Measures to support reforms to the planning systems and processes
Option 2.6: Improving LPA capacity and resource by raising planning fees to a cost reflective level and ringfencing those fees.
Option 2.7: Additional support for SME housebuilders through better guidance, standardised LPA policy and a simpler ‘outline’ stage of planning permission.
Measures to support a higher build-out rate
Option 2.8: LPAs could require greater diversity of housing tenure for larger sites to be granted planning permission.
LPAs could require increased diversity of tenure for larger sites to be granted planning permission by increasing the proportion of affordable, build to rent or custom build homes on sites allow for more homes to be absorbed within different sub-segments of the local market(s) without housebuilders needing to reduce the prices of the housing they produce for the private market, thereby improving the speed of housing delivery.
They could publish their policy on housing tenure requirements, meaning they are known by housebuilders and reflected in land transactions to be decided and operated in a similar way to LPA polices on affordable housing and developer contributions, noting that the Letwin Final Report recommended a similar measure for developments providing over 1,500 dwellings, although it has not been taken forward by the UK government.
Option 2.9: LPAs could be incentivised by governments to increase the number of homes that are delivered through smaller sites.
The UK government’s NPPF requirement that LPAs should identify land for at least 10% of their housing requirement on sites no larger than one hectare could be strengthened to require explicit identification of the sites that will comprise this 10%, alongside regular enforcement of the policy. A similar policy could also be considered by the Scottish and Welsh Governments, to support SME housebuilders and increase housing delivery rates.
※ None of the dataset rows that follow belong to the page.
(** * Per-user rate limiters: sliding window and throttling

    A shallow embedding of [rate_limiter.py] (class
    [SlidingWindowRateLimiter]) and [throlling.py] (class
    [ThrottlingRateLimiter]).

    Modelling conventions.
    - A limiter object is a record; a method that mutates [self] returns
      the updated record next to its Python return value.
    - The per-user dictionaries are [gmap string _]; a [deque] of
      timestamps is a [list Q] whose head is the left end ([window[0]]),
      so [popleft] removes the head and [append] adds at the tail.
    - Every call of [time.time()] is an explicit argument of the method
      that makes it, in the order the readings are taken.
    - Timestamps and durations are exact rationals [Q]: the comparisons and
      subtractions of the source are taken without floating-point
      rounding. *)

From Stdlib Require Import QArith Qminmax Lqa ZArith.
From stdpp Require Import gmap strings list fin_maps pretty.

Local Open Scope Q_scope.

(** Python's two-argument [max(a, b)]: the first argument is kept unless
    the second one is strictly greater. *)
Definition py_max (a b : Q) : Q :=
  if Qle_bool b a then a else b.

(** ** rate_limiter.py *)

Module rate_limiter.

Record SlidingWindowRateLimiter := Build {
  window_size : Q;
  max_requests : Z;
  users_requests : gmap string (list Q)
}.

(** [SlidingWindowRateLimiter.__init__] *)
Definition __init__ (window_size : Q) (max_requests : Z)
  : SlidingWindowRateLimiter :=
  Build window_size max_requests ∅.

(** Assignment to the dictionary held by [self]; the two configuration
    fields are never written after construction. *)
Definition set_users_requests (self : SlidingWindowRateLimiter)
    (m : gmap string (list Q)) : SlidingWindowRateLimiter :=
  Build (window_size self) (max_requests self) m.

(** The loop
    [while window and window[0] <= current_time - self.window_size:
       window.popleft()]
    with [bound] the value of [current_time - self.window_size]. *)
Fixpoint popleft_while (bound : Q) (window : list Q) : list Q :=
  match window with
  | [] => []
  | oldest :: rest =>
      if Qle_bool oldest bound then popleft_while bound rest else window
  end.

(** [SlidingWindowRateLimiter._cleanup_window].  The deque is mutated in
    place, so the dictionary entry sees the shortened deque. *)
Definition _cleanup_window (self : SlidingWindowRateLimiter)
    (user_id : string) (current_time : Q) : SlidingWindowRateLimiter :=
  match users_requests self !! user_id with
  | None => self
  | Some window =>
      let window := popleft_while (current_time - window_size self) window in
      match window with
      | [] => set_users_requests self (delete user_id (users_requests self))
      | _ :: _ =>
          set_users_requests self (<[user_id := window]> (users_requests self))
      end
  end.

(** [SlidingWindowRateLimiter.can_send_message]; [current_time] is its
    one clock reading. *)
Definition can_send_message (self : SlidingWindowRateLimiter)
    (user_id : string) (current_time : Q)
  : bool * SlidingWindowRateLimiter :=
  let self := _cleanup_window self user_id current_time in
  match users_requests self !! user_id with
  | None => (true, self)
  | Some window =>
      ((Z.of_nat (length window) <? max_requests self)%Z, self)
  end.

(** [self.users_requests[user_id].append(current_time)], preceded by the
    creation of an empty deque when the key is missing. *)
Definition append_timestamp (self : SlidingWindowRateLimiter)
    (user_id : string) (current_time : Q) : SlidingWindowRateLimiter :=
  let m := users_requests self in
  let m := match m !! user_id with
           | None => <[user_id := []]> m
           | Some _ => m
           end in
  set_users_requests self
    (alter (λ window, window ++ [current_time]) user_id m).

(** [SlidingWindowRateLimiter.record_message].  [current_time] is the
    reading taken by the method itself; [check_time] is the later reading
    taken inside the nested call of [can_send_message]. *)
Definition record_message (self : SlidingWindowRateLimiter)
    (user_id : string) (current_time check_time : Q)
  : bool * SlidingWindowRateLimiter :=
  let self := _cleanup_window self user_id current_time in
  let '(allowed, self) := can_send_message self user_id check_time in
  if allowed then (true, append_timestamp self user_id current_time)
  else (false, self).

(** [SlidingWindowRateLimiter.time_until_next_allowed].  In the last
    match the empty deque is the case where [window[0]] would raise; lemma
    [cleanup_window_not_empty] below shows that it is never reached. *)
Definition time_until_next_allowed (self : SlidingWindowRateLimiter)
    (user_id : string) (current_time : Q)
  : Q * SlidingWindowRateLimiter :=
  match users_requests self !! user_id with
  | None => (0, self)
  | Some _ =>
      let self := _cleanup_window self user_id current_time in
      match users_requests self !! user_id with
      | None => (0, self)
      | Some window =>
          if (Z.of_nat (length window) <? max_requests self)%Z then (0, self)
          else
            match window with
            | earliest :: _ =>
                let wait_time :=
                  window_size self - (current_time - earliest) in
                (py_max wait_time 0, self)
            | [] => (0, self)
            end
      end
  end.

(** *** Histories of calls *)

(** One call of a public method, with the clock readings it takes. *)
Inductive call :=
  | CanSend (user_id : string) (current_time : Q)
  | Record_ (user_id : string) (current_time check_time : Q)
  | TimeUntil (user_id : string) (current_time : Q).

Definition exec (self : SlidingWindowRateLimiter) (c : call)
  : SlidingWindowRateLimiter :=
  match c with
  | CanSend u t => snd (can_send_message self u t)
  | Record_ u t t' => snd (record_message self u t t')
  | TimeUntil u t => snd (time_until_next_allowed self u t)
  end.

Definition run (self : SlidingWindowRateLimiter) (calls : list call)
  : SlidingWindowRateLimiter :=
  fold_left exec calls self.

(** The clock readings of a call, in the order they are taken. *)
Definition readings (c : call) : list Q :=
  match c with
  | CanSend _ t => [t]
  | Record_ _ t t' => [t; t']
  | TimeUntil _ t => [t]
  end.

(** A sequence of [record_message] calls of one user, each with its two
    readings; returns the answers in order and the final limiter. *)
Fixpoint record_all (self : SlidingWindowRateLimiter) (user_id : string)
    (times : list (Q * Q)) : list bool * SlidingWindowRateLimiter :=
  match times with
  | [] => ([], self)
  | (t, t') :: rest =>
      let '(b, self) := record_message self user_id t t' in
      let '(bs, self) := record_all self user_id rest in
      (b :: bs, self)
  end.

(** A single-snapshot variant of [record_message], written after the
    description "one atomic step": one reading serves the eviction, the
    admission test and the appended timestamp. *)
Definition record_message_atomic (self : SlidingWindowRateLimiter)
    (user_id : string) (now : Q) : bool * SlidingWindowRateLimiter :=
  let self := _cleanup_window self user_id now in
  let allowed :=
    match users_requests self !! user_id with
    | None => true
    | Some window => (Z.of_nat (length window) <? max_requests self)%Z
    end in
  if allowed then (true, append_timestamp self user_id now)
  else (false, self).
Option 2.10: LPAs could require housebuilders to increase the diversity of the types of homes they build on larger sites.
LPAs could require housebuilders to increase the diversity of the types of homes (type, size and style, design, rather than tenure?) that they build on larger sites. Sites with greater diversity of types may build out more quickly as the varying types of homes entering the market are more likely to appeal to different sub-segments of the market and therefore such sites are less constrained by the local absorption rate.